EXERCISE OBJECTIVE: Check every line of the entries that follow, and copy the ones containing "exists".

*** PROVIDED RECORDS Section Begins ***

(** The attribute that the clause of a date filter names is not the one
    hydration reads: [due] is stored as [custom-task-due], the clause asks
    for [custom-task-due-date].  On the three-record store, where every
    record is due after 2025-12-31, the filter [due > 2025-12-31] returns
    no record. *)
Remark date_clause_names_another_attribute :
  Runs.callsOf DateScenario.runOnThree
  = [SqlCall "SELECT * FROM blocks WHERE (ial LIKE '%custom-task-id%') AND (ial LIKE '%custom-task-due-date%')"]
  /\ fst (fst (fst DateScenario.runOnThree)) = Ok [].
Proof. split; vm_compute; reflexivity. Qed.

Section NoRefinePass.
Context {Env : Type} `{Host Env}.
Import Engine.

(** A successful call that went to the record source returns the
    hydrated candidates of its one narrowing call and nothing else: the
    statement is the compiled query, the tasks are what hydration makes of
    the rows, in the order of the rows. *)
Lemma executeQuery_returns_candidates (eng eng' : QueryEngine) (q : string)
    (useCache : bool) (env env' : Env) (tasks : list TaskData)
    (calls : list Call) :
  executeQuery eng q useCache env = (Ok tasks, eng', env', calls) ->
  calls <> [] ->
  exists sql results env1,
    compileToSQL (today env) (QueryParser.parse q) = Some sql
    /\ calls = SqlCall sql :: map (fun r => AttrsCall (id r)) results
    /\ querySQL sql env = (Some results, env1)
    /\ tasks = fst (fst (resultsToTasks results env1))
    /\ map source_block_id tasks `sublist_of` map id results.
Proof.
  intros Hrun Hcalls.
  apply executeQuery_ok_inv in Hrun as [(_ & _ & _ & _ & ->) | (_ & Hdone)];
    [congruence|].
  destruct Hdone as (sql & results & env1 & Hsql & Hq & Hres & -> & _).
  exists sql, results, env1.
  assert (Ht : tasks = fst (fst (resultsToTasks results env1)))
    by (rewrite Hres; reflexivity).
  repeat split; auto.
  rewrite Ht. apply resultsToTasks_sublist.
Qed.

*** PROVIDED RECORDS Section Ends ***

COMPLETED EXERCISE:
  exists sql results env1,
  exists sql, results, env1.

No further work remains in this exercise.